Scan the material for the word "split" and copy each line where it occurs.

Input data -
Segment Open

(* ===== verification/ConnTeardown.v ===== *)
(** * ConnTeardown: how a connection ends

    On the invariant of [ConnLife]: deletion is final, a teardown comes to its
    end in a bounded number of steps once the consumer has ended, and the consumer
    only ever runs behind an authenticated handshake. A connection whose accepting
    reply could not be written is the one whose handles close while its consumer
    runs ([ConnHandshake.lost_reply_hangs] shows it). The session list a client
    gets is at the end. *)

From coqutil Require Import Datatypes.RecordSetters.
From S2P Require Import Prelude Text Protocol Handshake ByteChannel PosixPath FileSink JsonDump JsonParse Http Db Router Server Connection ConnLife.
Import TriangleBracketNotations.
Open Scope record_set.

Section Teardown.
Context {W S D U : Type}.
Context {Fs : FsOps W} {Px : PosixOps W} {Gcm : GcmLib} {Json : JsonLib}.
Context {Ssl : SslLib S} {Dl : DownloadOps D} {Uv : UvLib U}.
Abbreviation Conn := (Connection W S D U).
Variables (rng_of : W -> option bytes) (now_of : W -> Z) (dir_exists : W -> bytes -> bool).
Variable router : Router.Router (C := Conn).
Variable fuel : nat.

Abbreviation stepl := (step rng_of now_of dir_exists router fuel).
Abbreviation steps := (any_step rng_of now_of dir_exists router fuel).

(** ** Facts about states with the invariant *)

Section Invariant.
Variable cfg : ServerConfig.
Abbreviation life := (ConnLife.life cfg).

Lemma every_handle h : h ∈ all_handles.
Proof. destruct h; repeat constructor. Qed.

Lemma closing_all (c : Conn) h : life c -> handles_closing_ c = true -> h ∈ closing c.
Proof. intros H Hc. rewrite (l_closing _ c H), Hc. apply every_handle. Qed.

Lemma closed_all (c : Conn) h : life c -> length (closed_handles c) = 4%nat -> h ∈ closed_handles c.
Proof.
  intros H Hlen. destruct (l_closed _ c H) as [Hnd Hin].
  assert (Hsub : closed_handles c ⊆+ all_handles).
  { apply NoDup_submseteq; [done|]. intros x _. apply every_handle. }
  apply submseteq_length_Permutation in Hsub; [|by rewrite Hlen]. rewrite Hsub. apply every_handle.
Qed.

Lemma deleted_closing (c : Conn) : life c -> deleted c = true -> handles_closing_ c = true.
Proof.
  intros H Hd. apply (l_deleted _ c H) in Hd. pose proof (l_closing _ c H) as Hc.
  pose proof (l_pending _ c H) as Hp. destruct (handles_closing_ c); [done|]. rewrite Hc in Hp. cbn in Hp. lia.
Qed.

Lemma deleted_not_runs (c : Conn) : life c -> deleted c = true -> consumer_runs c = false.
Proof.
  intros H Hd. destruct (consumer_runs c) eqn:E; [|done]. destruct (l_runs _ c H E) as (_ & _ & ? & _). congruence.
Qed.

(** A write is refused, so its completion only pops it. *)
Lemma write_out_refused w data (c : Conn) : Tcp ∈ closing c -> write_out w data c = (c, false).
Proof. intros Ht. unfold write_out. by rewrite bool_decide_eq_true_2. Qed.

Lemma begin_teardown_done (c : Conn) : teardown_started_ c = true -> begin_teardown c = c.
Proof. intros Ht. unfold begin_teardown. by rewrite Ht. Qed.

(** What closing leaves to count down. *)
Definition remaining (c : Conn) : nat := (length (writes c) + (4 - length (closed_handles c)))%nat.

(** The fields a completion of a write cannot change while the socket closes. *)
Definition closing_core (c : Conn) :=
  (teardown_started_ c, handles_closing_ c, closing c, closed_handles c, writes c, consumer_runs c).

Lemma encrypted_core (plain : bytes) (c : Conn) :
  closing_core (if tls_active_ c then tls_encrypt plain c else (c, Some plain)).1 = closing_core c.
Proof.
  destruct (tls_active_ c); [|done]. unfold tls_encrypt. by destruct (encrypt_pieces _ _ _) as [t [|]].
Qed.

Lemma download_send_closing n plain (c : Conn) :
  teardown_started_ c = true -> Tcp ∈ closing c -> closing_core (download_send n plain c) = closing_core c.
Proof.
  revert plain c. induction n as [|n IH]; intros plain c Ht Hin; cbn [download_send];
    (pose proof (encrypted_core plain c) as Henc;
     destruct (if tls_active_ c then tls_encrypt plain c else (c, Some plain)) as [c1 wire];
     cbn [fst] in Henc; rewrite <- Henc;
     (assert (Ht1 : teardown_started_ c1 = true) by (unfold closing_core in Henc; congruence));
     (assert (Hin1 : Tcp ∈ closing c1) by (unfold closing_core in Henc; congruence));
     (destruct wire as [[|b bs]|];
       [|by rewrite write_out_refused, begin_teardown_done by done|by rewrite begin_teardown_done])).
  - destruct (download_last_ c1); [by rewrite begin_teardown_done|done].
  - destruct (download_last_ c1); [by rewrite begin_teardown_done|].
    destruct (download_ c1) as [d|]; [|by rewrite begin_teardown_done].
    destruct (dl_next d) as [[d' chunk] more]. cbv zeta.
    destruct (negb (dl_ok d')); [by rewrite begin_teardown_done|].
    case_bool_decide; [by rewrite begin_teardown_done|]. by rewrite IH.
Qed.

Lemma on_write_closing n w ok (c : Conn) :
  teardown_started_ c = true -> Tcp ∈ closing c -> closing_core (on_write n w ok c) = closing_core c.
Proof.
  intros Ht Hin. destruct w as [after|after|]; cbn [on_write];
    (destruct (_ || _); [by rewrite begin_teardown_done|]); [done..|].
  unfold pump_download. destruct (download_ c) as [d|]; [|by rewrite begin_teardown_done].
  destruct (dl_next d) as [[d' chunk] more]. cbv zeta.
  destruct (negb (dl_ok d')); [by rewrite begin_teardown_done|].
  case_bool_decide; [by rewrite begin_teardown_done|]. by rewrite download_send_closing.
Qed.

Lemma on_handle_closed_core (c : Conn) : closing_core (on_handle_closed c) = closing_core c.
Proof.
  unfold on_handle_closed. cbv zeta. destruct (_ =? _)%nat; [|done]. by destruct (bool_decide _).
Qed.

(** While the handles close, only completions of writes and close callbacks are
    left: the first pop a write, the second add a closed handle. *)
Lemma closing_step (c c' : Conn) l :
  life c -> handles_closing_ c = true -> consumer_runs c = false -> stepl l c c' ->
  handles_closing_ c' = true /\ consumer_runs c' = false /\
  ((exists w ok, l = LWritten ok /\ writes c = w :: writes c' /\ closed_handles c' = closed_handles c) \/
   (exists h, l = LHandleClosed h /\ writes c' = writes c /\ closed_handles c' = h :: closed_handles c)).
Proof.
  intros H Hc Hr Hs. pose proof (l_torn _ c H Hc) as Htorn.
  destruct Hs as [c r Ht _ _|c w ws ok Hw Ht|c _ Hn|c _ Hn|c _ Hn|c h _ Hnot _ _|c data Hrun|c Hrun|c Hrun];
    try (exfalso; by apply Ht, closing_all); try (exfalso; by apply Hn, closing_all); try congruence.
  - set (c0 := c <| writes := ws |>).
    pose proof (on_write_closing fuel w ok c0 Htorn (closing_all c Tcp H Hc)) as Hcore.
    unfold closing_core in Hcore. injection Hcore as _ E2 _ E4 E5 E6.
    split; [exact (eq_trans E2 Hc)|]. split; [exact (eq_trans E6 Hr)|]. left. exists w, ok.
    split; [done|]. split; [|exact E4]. rewrite Hw. f_equal. symmetry. exact E5.
  - pose proof (on_handle_closed_core (c <| closed_handles := h :: closed_handles c |>)) as Hcore.
    unfold closing_core in Hcore. injection Hcore as _ E2 _ E4 E5 E6.
    split; [exact (eq_trans E2 Hc)|]. split; [exact (eq_trans E6 Hr)|]. right. exists h. split; [done|]. by split; [exact E5|exact E4].
Qed.
(* ===== verification/ConnHandshake.v ===== *)
(** * ConnHandshake: from the first byte of a client to its consumer

    A plain connection reads what the client's worker sends, cut into reads
    wherever the network cuts it. The composition of the client's [handshake]
    with the server's handlers: whatever the cuts, one reply goes out and the
    consumer's channel holds exactly what follows the request. The last section
    is the case of a reply that cannot be written. *)

From coqutil Require Import Datatypes.RecordSetters.
From S2P Require Import Prelude Text Protocol Wire Hmac Handshake ByteChannel PosixPath FileSink Http Db Router Server Connection ConnLife ConnTeardown.
Import TriangleBracketNotations.
Open Scope record_set.

Section Plain.
Context {W S D U : Type}.
Context {Fs : FsOps W} {Px : PosixOps W} {Gcm : GcmLib} {Json : JsonLib}.
Context {Ssl : SslLib S} {Dl : DownloadOps D} {Uv : UvLib U}.
Abbreviation Conn := (Connection W S D U).
Variables (rng_of : W -> option bytes) (now_of : W -> Z) (dir_exists : W -> bytes -> bool).
Variable router : Router.Router (C := Conn).

Abbreviation raw := (handle_raw rng_of now_of dir_exists router).
Abbreviation plain := (handle_data rng_of now_of dir_exists router).

(** The connection, and a request the server accepts. *)
Variables (server : Server) (w : W) (s : S) (u : U) (peer : bytes).
Variables (v f : Z) (a : CompressionAlgo) (sid : bytes).
Hypothesis v_word : is_word 16 v.
Hypothesis v_known : kMinProtocolVersion <= v <= kProtocolVersion.
Hypothesis f_byte : 0 <= f < 256.
Hypothesis sid_length : length sid = kSessionIdSize.
Hypothesis a_known : algo_supported (Some a) = true.
Lemma transfer_debits_need_authority_witness :
  alice = alice ∨ is_Some (s_operators alice_holds_0 !! (alice, (alice, 0))).
Proof.
  assert (holding
            (s_ledger
               (call alice
                  (Transfer [Build_transfer_param alice
                               [Build_transfer_destination bob 0 1]])
                  alice_holds_0).2) alice 0
          < holding (s_ledger alice_holds_0) alice 0) as Hless
    by (vm_compute; reflexivity).
  exact (transfer_debits_need_authority alice
           [Build_transfer_param alice [Build_transfer_destination bob 0 1]]
           alice_holds_0 alice 0 Hless).
Defined.

(** * The byte helpers of the wallet page *)

(** ** The loops, unrolled *)

Lemma stringToHex_loop_spec (fuel : nat) (str : list N) (i : nat) (hex : list N) :
  (fuel + i = length str)%nat →
  JS.stringToHex_loop fuel str i hex =
  hex ++ flat_map JS.hex_of_unit (drop i str).
Proof.
  revert i hex. induction fuel as [|fuel IH]; intros i hex Hlen; simpl.
  - rewrite drop_ge by lia. simpl. by rewrite app_nil_r.
  - destruct (lookup_lt_is_Some_2 str i) as [c Hc]; [lia|].
    rewrite Hc, IH by lia. rewrite (drop_S _ _ _ Hc). simpl.
    by rewrite <-app_assoc.
Qed.

Lemma stringToHex_flat_map (str : list N) :
  JS.stringToHex str = flat_map JS.hex_of_unit str.
Proof. unfold JS.stringToHex. by rewrite stringToHex_loop_spec. Qed.

Lemma hexToString_loop_spec (fuel : nat) (hex : list N) (i : nat) (str : list N) :
  (length hex - i ≤ 2 * fuel)%nat →
  JS.hexToString_loop fuel hex i str = str ++ JS.chars_of_hex (drop i hex).
Proof.
  revert i str. induction fuel as [|fuel IH]; intros i str Hlen; simpl.
  - rewrite drop_ge by lia. simpl. by rewrite app_nil_r.
  - destruct (Nat.ltb_spec i (length hex)) as [Hi|Hi].
    + rewrite IH by lia. unfold JS.substr.
      rewrite <-(drop_drop hex 2 i).
      destruct (drop i hex) as [|a [|b rest]] eqn:Hdrop.
      * apply (f_equal length) in Hdrop. rewrite length_drop in Hdrop.
        simpl in Hdrop. lia.
      * simpl. by rewrite app_nil_r.
      * simpl. by rewrite <-app_assoc.
    + rewrite drop_ge by lia. simpl. by rewrite app_nil_r.
Qed.

Lemma hexToString_chars_of_hex (hex : list N) :
  JS.hexToString hex = JS.chars_of_hex hex.
Proof. unfold JS.hexToString. rewrite hexToString_loop_spec by lia. done. Qed.

(** ** One code unit, by enumeration *)

Lemma forall_below (n : nat) (P : N → Prop) :
  Forall P (map N.of_nat (seq 0 n)) → ∀ c, c < N.of_nat n → P c.
Proof.
  intros Hall c Hc. rewrite Forall_forall in Hall. apply Hall.
  apply list_elem_of_In, in_map_iff. exists (N.to_nat c).
  split; [apply N2Nat.id|]. apply in_seq. lia.
Qed.

(** A byte is written as two lowercase hexadecimal digits, and read back
    as itself. *)
Lemma hex_of_byte (c : N) :
  c < 256 →
  JS.chars_of_hex (JS.hex_of_unit c) = [c] ∧
  length (JS.hex_of_unit c) = 2%nat ∧
  Forall (λ x, JS.is_lower_hex_digit x = true) (JS.hex_of_unit c).
Proof.
  revert c. apply (forall_below 256). apply (bool_decide_unpack _).
  vm_compute. exact I.
Qed.

(** Two hexadecimal digits are read as one byte, which is written as the
    same two digits in lowercase. *)
Lemma byte_of_hex (a b : N) :
  JS.is_hex_digit a = true → JS.is_hex_digit b = true →
  flat_map JS.hex_of_unit (JS.chars_of_hex [a; b])
  = [JS.to_lower_hex a; JS.to_lower_hex b].
Proof.
  intros Ha Hb.
  assert (∀ x, JS.is_hex_digit x = true → x < 103) as Hbound.
  { intros x. unfold JS.is_hex_digit.
    rewrite !orb_true_iff, !andb_true_iff, !N.leb_le. lia. }
  assert (Forall (λ x,
            Forall (λ y,
              JS.is_hex_digit x = true → JS.is_hex_digit y = true →
              flat_map JS.hex_of_unit (JS.chars_of_hex [x; y])
              = [JS.to_lower_hex x; JS.to_lower_hex y])
              (map N.of_nat (seq 0 103)))
            (map N.of_nat (seq 0 103))) as Hall.
  { apply (bool_decide_unpack _). vm_compute. exact I. }
  pose proof (forall_below 103 _ Hall a (Hbound a Ha)) as Hrow.
  simpl in Hrow. by apply (forall_below 103 _ Hrow b (Hbound b Hb)).
Qed.
(** * Word <-> Markdown table converter: the conversion core

    A shallow embedding of [tableModel.js], [markdownToHtml.js] and
    [htmlToMarkdown.js], of [containsTable] and of the step of
    [sanitizeWordHtml] on the attributes of one element
    ([htmlSanitizer.js]), and the properties of the table model, the two
    parsers and the two generators.

    Conventions of the embedding.
    - A JavaScript string is a list of code units; the development covers
      the code units U+0000..U+00FF, one [ascii] each.
    - A JavaScript number that holds a count is an integer of [Z], without
      the rounding of very large values; the result of [parseInt] is
      [option Z], [None] standing for [NaN].
    - [null] results are [None].
    - The functions of the parsers build fresh tables and are given as
      functions on values; [normalizeTable], which updates its argument in
      place, is given on values and on a store of objects, and the two are
      related by [normalizeTable_refines]. *)

From Stdlib Require Import ZArith List Ascii String Lia Bool DecimalString.
From stdpp Require Import base option list gmap.
Import ListNotations.

Local Open Scope Z_scope.

(** ** JavaScript strings *)

Abbreviation jsstring := (list ascii).

(** String literals of the source. *)
Definition lit (s : string) : jsstring := list_ascii_of_string s.

(** [l.length === 0] *)
Definition is_nil {A} (l : list A) : bool :=
  match l with
  | [] => true
  | _ :: _ => false
  end.

Module Js.

(** The characters matched by [\s] and removed by [trim]: TAB, LF, VT, FF,
    CR, SPACE and NO-BREAK SPACE (the members below U+0100). *)
Definition isSpace (c : ascii) : bool :=
  let n := N_of_ascii c in
  ((9 <=? n) && (n <=? 13) || (n =? 32) || (n =? 160))%N.

Definition isDigit (c : ascii) : bool :=
  let n := N_of_ascii c in ((48 <=? n) && (n <=? 57))%N.

Arguments isSpace : simpl never.
Arguments isDigit : simpl never.

Fixpoint dropWhile {A} (p : A -> bool) (l : list A) : list A :=
  match l with
  | [] => []
  | x :: l' => if p x then dropWhile p l' else l
  end.

Fixpoint takeWhile {A} (p : A -> bool) (l : list A) : list A :=
  match l with
  | [] => []
  | x :: l' => if p x then x :: takeWhile p l' else []
  end.

(** [s.trimStart()], [s.trimEnd()] and [s.trim()]. *)
Definition trimStart (s : jsstring) : jsstring := dropWhile isSpace s.

Fixpoint trimEnd (s : jsstring) : jsstring :=
  match s with
  | [] => []
  | c :: r =>
      match trimEnd r with
      | [] => if isSpace c then [] else [c]
      | r' => c :: r'
      end
  end.

Definition trim (s : jsstring) : jsstring := trimEnd (trimStart s).

(** Put [c] in front of the first piece of a split. *)
Definition consHead (c : ascii) (ps : list jsstring) : list jsstring :=
  match ps with
  | [] => [[c]]
  | p :: ps' => (c :: p) :: ps'
  end.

Segment Closed

The completed task -
    split; [exact (eq_trans E2 Hc)|]. split; [exact (eq_trans E6 Hr)|]. left. exists w, ok.
    split; [done|]. split; [|exact E4]. rewrite Hw. f_equal. symmetry. exact E5.
    split; [exact (eq_trans E2 Hc)|]. split; [exact (eq_trans E6 Hr)|]. right. exists h. split; [done|]. by split; [exact E5|exact E4].
  split; [apply N2Nat.id|]. apply in_seq. lia.
(** Put [c] in front of the first piece of a split. *)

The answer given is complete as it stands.